Robert F. Kennedy Jr. speaks on Anthony Fauci at Big Pharma CCA.
More than 1,000 students and visitors attended “Big Pharma,” one of the most popular Center for Constructive Alternatives seminars in college history.
The event, which was March 5-8 and the fourth CCA of the academic year, focused on COVID-19 vaccines, pharmaceutical companies, and their relation to the federal government. Speakers included Robert F. Kennedy Jr., who recently hinted at a 2024 Democratic presidential campaign.
“More than 220 students enrolled, and almost 900 friends of the college attended the event,” said Matt Bell, executive director of programs. “I think the timeliness of the topic, with the current controversies surrounding Big Pharma, made it popular.”
Kennedy, author of “The Real Anthony Fauci,” spoke on Sunday about Anthony Fauci, who served as director of the National Institute of Allergy and Infectious Diseases at the time of the COVID-19 pandemic, and the American public health establishment.
In 2001, Fauci became the head of bioweapon development, which always includes the manufacturing of vaccines, Kennedy said. He claimed that during the Obama administration, three viruses escaped Fauci’s lab and, denying an appeal from the president to shut the operation down, he moved the project to Wuhan.
Big Pharma companies capture lobbyists who protect them from pollution charges, he added.
Other speakers discussed the line between operation of private businesses and necessary government intervention in the public health sector.
Jordan Schachtel, an independent investigative journalist, discussed on Tuesday the collaboration between the federal government and the pharmaceutical companies that have released COVID-19 vaccines.
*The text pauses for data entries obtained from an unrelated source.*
(* ===== verification/Policy.v ===== *)
(** * Action policy

    Model of [cli/src/native/policy.rs]: the consequence categories of browser
    actions and their authority ranks, the confirmation categories taken from
    the environment, and the allow / deny / confirm policy file.

    [serde_json], the file system and the environment are arguments of the
    operations that use them. *)

From S2P Require Import Prelude RustStr.
From Stdlib Require Import Ascii.

Module Policy.

(** ** Data *)

Inductive PolicyResult :=
| Allow
| Deny (reason : string)
| RequiresConfirmation.

Inductive ActionConsequence :=
| ReadOnly | Navigation | PageMutation | ExternalMutation | FileTransfer
| Credentials | ScriptExecution | BrowserLifecycle | ControlPlane.

#[export] Instance PolicyResult_eq_dec : EqDecision PolicyResult.
Proof. solve_decision. Defined.
#[export] Instance ActionConsequence_eq_dec : EqDecision ActionConsequence.
Proof. solve_decision. Defined.

Definition as_str (c : ActionConsequence) : string :=
  match c with
  | ReadOnly => "read_only"
  | Navigation => "navigation"
  | PageMutation => "page_mutation"
  | ExternalMutation => "external_mutation"
  | FileTransfer => "file_transfer"
  | Credentials => "credentials"
  | ScriptExecution => "script_execution"
  | BrowserLifecycle => "browser_lifecycle"
  | ControlPlane => "control_plane"
  end.

Definition description (c : ActionConsequence) : string :=
  match c with
  | ReadOnly => "Read browser or service state without changing the page."
  | Navigation => "Change the selected page, history entry, or tab."
  | PageMutation => "Change page-local input or document state."
  | ExternalMutation =>
      "Interact with a page control that may commit an external effect."
  | FileTransfer => "Move a file into or out of the browser session."
  | Credentials => "Change authentication, cookie, storage, or permission state."
  | ScriptExecution => "Execute caller-supplied code in the page context."
  | BrowserLifecycle => "Change browser, target, attachment, or session lifecycle."
  | ControlPlane => "Change or inspect agent-browser control-plane state."
  end.

Definition parse (value : string) : option ActionConsequence :=
  if value == "read_only" then Some ReadOnly
  else if value == "navigation" then Some Navigation
  else if value == "page_mutation" then Some PageMutation
  else if value == "external_mutation" then Some ExternalMutation
  else if value == "file_transfer" then Some FileTransfer
  else if value == "credentials" then Some Credentials
  else if value == "script_execution" then Some ScriptExecution
  else if value == "browser_lifecycle" then Some BrowserLifecycle
  else if value == "control_plane" then Some ControlPlane
  else None.

Definition authority_rank (c : ActionConsequence) : Z :=
  match c with
  | ReadOnly => 0
  | Navigation => 1
  | PageMutation => 2
  | ExternalMutation => 3
  | FileTransfer => 4
  | Credentials => 5
  | ScriptExecution => 6
  | BrowserLifecycle => 7
  | ControlPlane => 8
  end.

Definition action_consequence (action : string) : ActionConsequence :=
  if one_of action
    ["url"; "title"; "content"; "read_page"; "inspect"; "snapshot"; "screenshot";
     "gettext"; "getattribute"; "gethtml"; "getstyles"; "count"; "getbox";
     "isvisible"; "isenabled"; "ischecked"; "console"; "errors"; "requests";
     "request_detail"; "cookies_get"; "storage_get"; "tab_list"; "browser_pid";
     "wait"; "cdp_url"; "diagnostics"; "probe"; "stream_status"; "state_list";
     "state_show"] then ReadOnly
  else if one_of action ["task_authority_status"; "broker_attach"] then ReadOnly
  else if action == "task_authority_reconcile" then ControlPlane
  else if one_of action
    ["navigate"; "back"; "forward"; "reload"; "tab_new"; "tab_switch"; "tab_reopen"]
    then Navigation
  else if one_of action
    ["fill"; "type"; "clear"; "focus"; "hover"; "scroll"; "scrollintoview";
     "setcontent"; "viewport"; "useragent"; "media"; "timezone"; "locale";
     "geolocation"; "headers"; "offline"] then PageMutation
  else if one_of action
    ["click"; "dblclick"; "press"; "select"; "check"; "uncheck"; "ui_action"; "dialog"]
    then ExternalMutation
  else if one_of action
    ["upload"; "download"; "wait_for_download"; "file_transfer"; "pdf"] then FileTransfer
  else if one_of action
    ["credentials_set"; "credentials_delete"; "auth_save"; "auth_delete"; "cookies_set";
     "cookies_clear"; "storage_set"; "storage_clear"; "permissions"] then Credentials
  else if action == "evaluate" then ScriptExecution
  else if one_of action
    ["launch"; "close"; "tab_close"; "cdp_attach"; "cdp_detach"; "cdp_free_launch";
     "external_byop_adopt"; "runtime_handoff_prepare"; "runtime_handoff_resume";
     "remote_view_open"; "view_takeover"] then BrowserLifecycle
  else ControlPlane.

(** ** Confirmation categories *)

Record ConfirmActions := { categories : gset string }.

(** [val] is the value of AGENT_BROWSER_CONFIRM_ACTIONS, [to_lowercase] the
    Unicode lowercase mapping of the standard library. *)
Definition from_env (to_lowercase : string -> string) (val : option string)
    : option ConfirmActions :=
  val ← val;
  if is_empty val then None else
  let categories : gset string :=
    list_to_set (filter (fun s => is_empty s = false)
      (map (fun s => to_lowercase (trim s)) (split_on ","%char val))) in
  if decide (categories = ∅) then None else Some {| categories := categories |}.

Definition requires_confirmation (self : ConfirmActions) (action : string) : bool :=
  let consequence := action_consequence action in
  bool_decide (action ∈ categories self)
  || bool_decide (as_str consequence ∈ categories self)
  || (bool_decide ("mutation" ∈ categories self)
      && match consequence with
         | PageMutation | ExternalMutation | FileTransfer | Credentials
         | ScriptExecution => true
         | _ => false
         end).

(** ** The policy file *)

Record ActionPolicy := {
  path : string;
  default : option string;
  allow : option (list string);
  deny : option (list string);
  confirm : option (list string);
}.

Section files.
(** [fs::read_to_string] and [serde_json::from_str], with their error texts;
    [#[serde(skip)]] makes the parsed [path] empty. *)
Context (read_to_string : string -> res string).
Context (from_str : string -> res ActionPolicy).

Definition with_path (p : ActionPolicy) (path : string) : ActionPolicy :=
  {| path := path; default := default p; allow := allow p; deny := deny p;
     confirm := confirm p |}.

Definition load (path : string) : res ActionPolicy :=
  match read_to_string path with
  | Err e => Err ("Failed to read policy file: " +:+ e)
  | Ok contents =>
      match from_str contents with
      | Err e => Err ("Invalid policy JSON: " +:+ e)
      | Ok policy => Ok (with_path policy path)
      end
  end.

Definition load_if_exists (env_var : string -> option string) : option ActionPolicy :=
  path ← match env_var "AGENT_BROWSER_ACTION_POLICY" with
         | Some p => Some p
         | None => env_var "AGENT_BROWSER_POLICY"
         end;
  match load path with Ok p => Some p | Err _ => None end.

(** [&mut self]: the policy after the call is the second component. *)
Definition reload : SM ActionPolicy unit := fun self =>
  match read_to_string (path self) with
  | Err e => (Err ("Failed to read policy file: " +:+ e), self)
  | Ok contents =>
      match from_str contents with
      | Err e => (Err ("Invalid policy JSON: " +:+ e), self)
      | Ok policy => (Ok tt, with_path policy (path self))
      end
  end.
End files.

(** The default of [ActionPolicy::check] when an allow list is present. *)
Definition is_default_allow (self : ActionPolicy) (allow : list string) : bool :=
  match default self with
  | Some d => eq_ignore_ascii_case d "allow"
  | None => match allow with [] => true | _ => false end
  end.

Definition check (self : ActionPolicy) (action : string) : PolicyResult :=
  if match deny self with Some deny => one_of action deny | None => false end
  then Deny (fmt ["Action '"; action; "' is denied by policy"])
  else if match confirm self with Some confirm => one_of action confirm | None => false end
  then RequiresConfirmation
  else match allow self with
       | Some allow =>
           if one_of action allow then Allow
           else if is_default_allow self allow then Allow
           else Deny (fmt ["Action '"; action; "' is not in the allow list"])
       | None =>
           match default self with
           | Some default =>
               if eq_ignore_ascii_case default "deny"
               then Deny (fmt ["Action '"; action; "' denied: default policy is deny"])
               else Allow
           | None => Allow
           end
       end.

(** ** Lemmas *)

Lemma parse_as_str c : parse (as_str c) = Some c.
Proof. by destruct c. Qed.

Lemma authority_rank_inj c c' : authority_rank c = authority_rank c' -> c = c'.
Proof. by destruct c, c'. Qed.

Lemma authority_rank_bounds c : (0 <= authority_rank c <= 8)%Z.
Proof. destruct c; cbn; lia. Qed.

(** The abstract policy: which list or default decides an action. *)
Definition listed (l : option (list string)) (action : string) : Prop :=
  exists xs, l = Some xs /\ In action xs.

Definition permitted_by_default (p : ActionPolicy) : Prop :=
  match allow p, default p with
  | Some [], None => True
  | Some _, None => False
  | Some _, Some d => eq_ignore_ascii_case d "allow" = true
  | None, Some d => eq_ignore_ascii_case d "deny" = false
  | None, None => True
  end.

Lemma listed_spec l action :
  match l with Some xs => one_of action xs | None => false end = true <-> listed l action.
Proof.
  unfold listed. destruct l as [xs|]; [rewrite one_of_In|]; naive_solver.
Qed.

(** ** Properties *)

(** The textual form of a consequence category determines it: [parse]
    accepts exactly the nine strings [as_str] produces and inverts it. *)
Theorem parse_iff value c : parse value = Some c <-> value = as_str c.
Proof.
  split; [|intros ->; apply parse_as_str].
  unfold parse. intros H.
  repeat (case_bool_decide; [by simplify_eq/=|]). done.
Qed.

(** Precedence of the policy file: an action is allowed exactly when no deny
    entry and no confirm entry names it and either the allow list names it or
    the default permits it; a deny entry wins over a confirm entry, and a
    confirm entry wins over the allow list and the default. *)
Theorem check_spec p action :
  (check p action = Allow <->
     ~ listed (deny p) action /\ ~ listed (confirm p) action /\
     (listed (allow p) action \/ permitted_by_default p)) /\
  (check p action = RequiresConfirmation <->
     ~ listed (deny p) action /\ listed (confirm p) action).
Proof.
  unfold check, is_default_allow, permitted_by_default.
  rewrite <-!listed_spec.
  destruct (match deny p with Some d => one_of action d | None => false end) eqn:?;
    [split; naive_solver|].
  destruct (match confirm p with Some d => one_of action d | None => false end) eqn:?;
    [split; naive_solver|].
  destruct (allow p) as [al|]; [destruct (one_of action al) eqn:Hal|].
  - split; naive_solver.
  - destruct (default p) as [d|], al; repeat case_match; split; naive_solver.
  - destruct (default p) as [d|]; repeat case_match; split; naive_solver.
Qed.

(** Confirmation categories: an action needs confirmation exactly when the
    categories name it, name its consequence, or name [mutation] while its
    consequence ranks from page mutation to script execution. *)
Theorem requires_confirmation_spec self action :
  requires_confirmation self action = true <->
  action ∈ categories self \/
  as_str (action_consequence action) ∈ categories self \/
  ("mutation" ∈ categories self /\
   (authority_rank PageMutation <= authority_rank (action_consequence action)
    <= authority_rank ScriptExecution)%Z).
Proof.
  unfold requires_confirmation.
  rewrite !orb_true_iff, andb_true_iff, !bool_decide_eq_true.
  destruct (action_consequence action); cbn; intuition (try lia; try done).
Qed.

(** Reloading is all or nothing: a failed reload keeps the policy in force,
    and a successful one installs what [load] returns for the same path. *)
Theorem reload_spec read_to_string from_str self :
  let '(r, self') := reload read_to_string from_str self in
  match r with
  | Err _ => self' = self
  | Ok _ => load read_to_string from_str (path self) = Ok self' /\ path self' = path self
  end.
Proof. unfold reload, load. repeat case_match; simplify_eq; done. Qed.

End Policy.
“Pfizer has been interlinked with the federal government in ways that still kind of remain unexplained,” Schachtel said. “The U.S. government also jointly owns the Moderna vaccine.”
Naomi Wolf, CEO of the Daily Clout, spoke on the medical and legal content of the Pfizer documents. Ordered for release in January 2022 by a Texas judge, these documents contain information on the COVID-19 vaccine that was available to the FDA and Pfizer — but not the American public — during trials of the vaccine and immediately following its rollout. When the records first emerged last summer, thousands were released per week and those without proper medical and legal training could not have worked through them to a sufficient degree, according to Wolf. She called for a team of professionals to boil down the language in the documents, and more than 2,500 across the world rose to the challenge.
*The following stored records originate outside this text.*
(** ** Staging and admission *)

Definition stage (self : SecretStore) (payload : string) : SM World string :=
  locked self (
    n ← file_count (directory self);
    if MAX_FILES <? n + 3 then sm_err "private_store_full" else
    random ← getrandom 32;
    let reference := hex_encode random in
    encrypted ← encrypt self reference "payload" payload;
    create (directory self) (fmt [reference; ".payload"]) encrypted ≫= fun _ =>
    mret reference).

Definition load (self : SecretStore) (reference : string) : SM World string :=
  locked self (decrypt self reference "payload").

(** [admit] of the source. *)
Definition admit_ (self : SecretStore) (reference : string) : SM World unit :=
  locked self (
    decrypt self reference "payload" ≫= fun _ =>
    create (directory self) (fmt [reference; ".admitted"]) "admitted-v1").

(** ** Reconciliation bookmarks *)

Definition bind_reconciliation (self : SecretStore) (epoch ref : string) : SM World unit :=
  locked self (
    sm_lift (reference epoch) ≫= fun _ =>
    sm_lift (reference ref) ≫= fun _ =>
    decrypt self ref "payload" ≫= fun _ =>
    let key := reservation_fingerprint self "reconciliation-bookmark" [epoch] in
    encrypted ← encrypt self key "reconciliation" ref;
    create (directory self) (fmt [key; ".reconciliation"]) encrypted).

Definition reconciliation_reference (self : SecretStore) (epoch : string) : SM World string :=
  locked self (
    sm_lift (reference epoch) ≫= fun _ =>
    let key := reservation_fingerprint self "reconciliation-bookmark" [epoch] in
    ref ← decrypt self key "reconciliation";
    sm_lift (reference ref) ≫= fun _ =>
    mret ref).

(** ** Reservations *)

(** The loop that normalizes a backup code: upper-case alphanumerics, spaces
    and hyphens dropped, anything else refused. *)
Fixpoint normalize_bytes (code : list ascii) : res (list ascii) :=
  match code with
  | [] => Ok []
  | byte :: rest =>
      if is_ascii_alphanumeric byte then
        rest ← normalize_bytes rest; Ok (to_ascii_uppercase byte :: rest)
      else if negb (Ascii.eqb byte " " || Ascii.eqb byte "-") then Err INVALID
      else normalize_bytes rest
  end.

Definition scope_ok (scope : string) (max : Z) : bool :=
  negb (is_empty scope) && (zlen scope <=? max) && bytes_all is_printable scope
  && (trim scope == scope).

Definition normalized_code (account_scope source_scope code : string) : res string :=
  reject_if (negb (scope_ok account_scope 512) || negb (scope_ok source_scope 2048)
             || is_empty code || (256 <? zlen code)) INVALID ≫= fun _ =>
  normalized ← normalize_bytes (bytes_of code);
  reject_if (match normalized with [] => true | _ => false end) INVALID ≫= fun _ =>
  Ok (of_bytes normalized).

(** [for (filename, error) in &reservations { if read_optional(..)?.is_some() .. }] *)
Definition refuse_existing (self : SecretStore) (max : Z) (reservation : string * string)
    : SM World unit :=
  o ← read_optional (directory self) reservation.1 max;
  match o with Some _ => sm_err reservation.2 | None => mret tt end.

Definition reservations (self : SecretStore) (ref account_scope source_scope normalized : string)
    : list (string * string) :=
  [(fmt [reservation_fingerprint self "staged-reference" [ref]; ".backup-reference"],
    "private_backup_reference_reserved");
   (fmt [reservation_fingerprint self "account-source" [account_scope; source_scope];
         ".backup-source"],
    "private_backup_source_reserved");
   (fmt [reservation_fingerprint self "account-code" [account_scope; normalized];
         ".backup-code"],
    "private_backup_code_reserved")]%string.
“Some of the results are scary. For example, Pfizer told women not to get pregnant during the trial stages. Of the 270 women who did, Pfizer lost the records of 234 of them and 80% of them lost babies from either spontaneous abortion or miscarriage,” Wolf said.
In his 2020 book, “Pharma: Greed, Lies, and the Poisoning of America,” journalist Gerald Posner gives a comprehensive history of the American pharmaceutical industry, from its origins as a private sector to its relatively recent explosion in the 1960s when famed psychiatrist Arthur Sackler began to market drugs on a large scale to increase company profit.
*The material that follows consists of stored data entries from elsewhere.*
(** ** Reading the gate record *)

Lemma gate_state_ok self w o w' :
  gate_state self w = (Ok o, w') ->
  same_files w w' /\
  match o with
  | None => content w (directory self) STATE_FILE = None
  | Some st =>
      gate_view (key self) (directory self) w = view_of st /\
      is_Some (content w (directory self) "privacy.lock") /\
      lower_hex (epoch st) 64 = true /\
      match scope st with Some sc => validate sc = Ok tt | None => True end
  end.
Proof.
  intros Hrun. split; [by frame_in same_files Hrun|]. unfold gate_state in Hrun.
  apply sm_bind_ok in Hrun as (v & w1 & Hr & Hrun).
  assert (same_files w w1) as Hs1 by (by frame_in same_files Hr).
  destruct v as [b|]; inv_ok; read_in; [|by apply content_absent].
  match goal with H : decrypt _ _ _ _ = _ |- _ =>
    apply decrypt_ok in H as (_ & Hs2 & meta' & b' & Hf' & Hu) end.
  destruct (negb (device v0 =? _) || _ || _); inv_ok. read_in. split_and!.
  - unfold gate_view. rewrite <-(content_same_files w w1) by done.
    change (fmt [STATE_REF; "."; STATE_ROLE]) with STATE_FILE in Hf'.
    rewrite (content_file _ _ _ _ _ Hf'). unfold record_of. rewrite Hu. cbn.
    match goal with H : from_slice _ = Some _ |- _ => by rewrite H end.
  - match goal with H : file ?wx _ "privacy.lock" = Some _ |- _ =>
      assert (same_files w wx) as Hs by
        (repeat (etrans; [eassumption|]); by match goal with H : sys_ok _ = _ |- _ =>
           apply sys_ok_inv in H as [-> _] end);
      rewrite <-(content_same_files w wx), (content_file _ _ _ _ _ H) by done
    end. done.
  - by eapply reference_ok.
  - destruct (scope v0); [|done]. by destruct v1.
Qed.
“I know it’s a fine line — the line between private business and public health — but as long as we have companies serving both Wall Street and Washington primarily, patient health takes the backseat,” Posner said in his speech on Tuesday.
The mingling of science and public policy has raised questions about ethics and perverse incentives for pharmaceutical companies, according to Visiting Assistant Professor of Philosophy Allison Postell, who spoke at the faculty roundtable on Wednesday.
“One of the questions I would raise is ‘what is the point and purpose of drugs?’ The criticism of the Sackler family is that profit went ahead of patience, right? That’s not to say profit is bad, but health always needs to be the goal in medicine,” Postell said.“We want profit to be the proper reward for serving people. The argument is that there are just really bad incentive structures for Big Pharma.”
Kelli Kazmier, assistant professor of chemistry, also spoke on the panel Wednesday evening. She discussed the issue of trust raised by many speakers over the course of the seminar.
“I was mostly deeply sad because there seemed to be a pretty toxic mix of general misunderstanding and distrust,” Kazmier said. “Science is not inherently easy, right? You have to be willing to trust. We actually talk about this a lot in the scientific community about what we can do to better communicate things. And I don’t know that there are any really great options.”
Postell said students hoping to work in pharmaceuticals should consider how they can best influence the industry.
“Pharmacology students should be trained to see their expertise as contributing to patient welfare, and ethical panels should guide companies to avoid overvaluing or undervaluing risks,” Postell said. “Hopefully, the liberal education students receive here will inspire them to enter Big Pharma and improve it.”